Total Panax notoginseng saponins treats diabetic kidney disease in mice by regulating the TXNIP/NLRP3 signaling pathway
Xiang Gao, Lingyun Chen, Chun‐Ting Zhang, Hongwei Gao, Shilin Yang, Guodong Huang, Qiuxia Liu, Jianzhen Lv
Abstract
The escalating diabetes pandemic presents a critical worldwide healthcare burden, with diabetic kidney disease (DKD) emerging as a predominant microvascular complication that frequently progresses to renal functional impairment. Current clinical interventions lack effective therapeutics to halt DKD progression. This study examines the nephroprotective mechanisms of Total Panax Notoginseng Saponins (TPNS) against DKD using cellular and animal models. In vitro, MPC-5 podocytes were exposed to elevated glucose concentrations (30 mM HG), with TPNS co-treatment (20 μg/mL). In vivo, Type 2 DKD was modeled using C57BLKs db/db mice treated orally with TPNS (50/100 mg/kg/day) for 8 weeks.

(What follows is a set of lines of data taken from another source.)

Lemma multi_edit_composes_witness :
  let w := one_file (lit "/f") (lit "one two") in
  let e1 := edit_entry (lit "one") (lit "<m>") false in
  let e2 := edit_entry (lit "<m>") (lit "three") true in
  disk (file_multi_edit (lit "/f") [e1; e2] w).2
  = disk (file_edit (lit "/f") (lit "<m>") (lit "three") true
            (file_edit (lit "/f") (lit "one") (lit "<m>") false w).2).2.
Proof.
  apply (multi_edit_composes (one_file (lit "/f") (lit "one two")) (lit "/f")
           (File (lit "one two") None None)
           (edit_entry (lit "one") (lit "<m>") false)
           (edit_entry (lit "<m>") (lit "three") true)
           (lit "one") (lit "<m>") false (lit "<m>") (lit "three") true
           (File (lit "<m> two") None None)).
  - reflexivity.
  - reflexivity.
  - reflexivity.
  - split; reflexivity.
  - split; reflexivity.
  - vm_compute. reflexivity.
  - vm_compute. intros H. repeat (apply elem_of_cons in H as [H|H]; [discriminate H|]).
    by apply elem_of_nil in H.
Defined.

(** C2 as stated fails when the first edit puts a carriage return into the
    file: the second [file_edit] reads it back as a line feed, while
    [file_multi_edit] hands the carriage return itself to the second
    entry. *)
Lemma multi_edit_differs_from_two_edits :
  let w := one_file (lit "/f") (lit "a") in
  let e1 := edit_entry (lit "a") [CR] false in
  let e2 := edit_entry [CR] (lit "X") false in
  well_formed e1 (lit "a") [CR] false
  /\ well_formed e2 [CR] (lit "X") false
  /\ disk (file_multi_edit (lit "/f") [e1; e2] w).2 !! lit "/f"
     = Some (Regular (File (lit "X") None None))
  /\ disk (file_edit (lit "/f") [CR] (lit "X") false
             (file_edit (lit "/f") (lit "a") [CR] false w).2).2 !! lit "/f"
     = Some (Regular (File [LF] None None))
  /\ lit "X" <> [LF].
Proof.
  repeat apply conj; try reflexivity; try (by vm_compute); discriminate.
Qed.

(** ** C3: [file_read] *)

Section ReadFacts.

Implicit Types (w : world) (path : str) (f : file).

Lemma join_split_lines s : PyStr.join (split_lines s) = s.
Proof.
  unfold PyStr.join. induction s as [|c s IH]; [done|]. simpl.
  case_decide; simpl; [by rewrite IH|].
  destruct (split_lines s) as [|l ls]; simpl in *; by rewrite <- IH.
Qed.

(** [lines[o:][:l]] is [lines[o:o+l]] for non-negative [o] and [l]. *)
Lemma py_slice_offset_limit {A} (lines : list A) (o l : Z) :
  0 <= o -> 0 <= l ->
  py_slice (py_slice lines (Some o) None) None (Some l)
  = py_slice lines (Some o) (Some (o + l)).
Proof.
  intros Ho Hl. unfold py_slice, slice_index. simpl.
  destruct (Z.ltb_spec o 0), (Z.ltb_spec l 0), (Z.ltb_spec (o + l) 0); try lia.
  rewrite Nat.sub_0_r, drop_0.
  rewrite (take_ge (drop _ lines)) by (rewrite length_drop; lia).
  rewrite length_drop. f_equal. lia.
Qed.

Lemma py_slice_beyond {A} (lines : list A) (o : Z) (stop : option Z) :
  Z.of_nat (length lines) <= o -> py_slice lines (Some o) stop = [].
Proof.
  intros Ho. unfold py_slice, slice_index. simpl.
  destruct (Z.ltb_spec o 0); [lia|].
  rewrite drop_ge by lia. by rewrite take_nil.
Qed.

Lemma py_slice_truncated {A} (lines : list A) (o l : Z) :
  0 <= o -> Z.of_nat (length lines) <= o + l ->
  py_slice lines (Some o) (Some (o + l)) = drop (Z.to_nat o) lines.
Proof.
  intros Ho Hl. unfold py_slice, slice_index. simpl.
  destruct (Z.ltb_spec o 0), (Z.ltb_spec (o + l) 0); try lia.
  destruct (decide (o <= Z.of_nat (length lines))).
  - replace (Z.min o (Z.of_nat (length lines))) with o by lia.
    apply take_ge. rewrite length_drop. lia.
  - rewrite !drop_ge by lia. by rewrite take_nil.
Qed.

Lemma file_read_regular w path f offset limit :
  disk w !! path = Some (Regular f) ->
  file_read path offset limit w =
    (match read_fault f with
     | Some msg => Returned (Reply ReadFailed (lit "Failed to read file: " ++ msg))
     | None =>
         let lines := split_lines (universal_newlines (data f)) in
         let lines := match offset with
                      | Some o => py_slice lines (Some o) None
                      | None => lines
                      end in
         let lines := match limit with
                      | Some l => py_slice lines None (Some l)
                      | None => lines
                      end in
         Returned (Reply Success (PyStr.join lines))
     end,
     World (disk w) (journal w ++ [EvIsFile path; EvRead path])).
Proof.
  intros Hf. unfold file_read, read_lines, bind, try_except, os_path_isfile,
    read_text, ret, record. simpl. rewrite Hf. simpl. rewrite Hf.
  rewrite <- !app_assoc. by destruct (read_fault f).
Qed.

End ReadFacts.

(** C3.  For a regular file that opens for reading and non-negative [o]
    and [l]: without offset and limit [file_read] returns the whole text of
    the file as text mode delivers it; with them it returns the
    concatenation of the slice [o : o+l] of the lines of that text; an
    offset at or beyond the number of lines gives the empty text, a limit
    that reaches beyond it gives the lines from [o] on; every one of these
    calls returns its text and leaves the store as it was.  The text
    delivered is the file's characters themselves when these hold no
    carriage return. *)
Theorem file_read_slices w path f (o l : Z) :
  disk w !! path = Some (Regular f) ->
  read_fault f = None ->
  0 <= o -> 0 <= l ->
  let full := universal_newlines (data f) in
  let lines := split_lines full in
  (file_read path None None w).1 = Returned (Reply Success full)
  /\ (file_read path (Some o) (Some l) w).1
     = Returned (Reply Success (PyStr.join (py_slice lines (Some o) (Some (o + l)))))
  /\ (Z.of_nat (length lines) <= o ->
      (file_read path (Some o) (Some l) w).1 = Returned (Reply Success []))
  /\ (Z.of_nat (length lines) <= o + l ->
      (file_read path (Some o) (Some l) w).1
      = Returned (Reply Success (PyStr.join (drop (Z.to_nat o) lines))))
  /\ disk (file_read path (Some o) (Some l) w).2 = disk w
  /\ disk (file_read path None None w).2 = disk w
  /\ (CR ∉ data f -> full = data f).
Proof.
  intros Hf Hr Ho Hl full lines.
  rewrite !(file_read_regular _ _ f) by done. rewrite Hr. cbv zeta. simpl.
  fold full. fold lines. rewrite py_slice_offset_limit by done.
  repeat apply conj; try done.
  - unfold lines. by rewrite join_split_lines.
  - intros Hlen. by rewrite py_slice_beyond.
  - intros Hlen. by rewrite py_slice_truncated.
  - apply universal_newlines_id.
Qed.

Assessments included biochemical assays, confocal microscopy, flow cytometry, and Western blotting. In vitro,TPNS effectively counteracted HG-induced oxidative stress by inhibiting the PI3K/AKT signaling cascade, promoting NRF2 translocation into the nucleus and upregulating downstream antioxidant enzymes (HO-1, NQO1). This intervention simultaneously reduced both cytoplasmic and mitochondrial ROS levels (P<0.001) while downregulating TXNIP/NLRP3 pathway components (P<0.01). Animal experiments demonstrated that, TPNS significantly Reduced blood glucose, urinary protein, BUN, and creatinine (P<0.01), decreased the renal IL-6 and oxidative markers (8-OHdG, MDA). And ameliorated glomerular hypertrophy and tubular injury. TPNS mitigates DKD progression through dual modulation of PI3K/AKT/NRF2 axis and TXNIP/NLRP3 pathway. These findings position TPNS as a multitarget therapeutic candidate for DKD.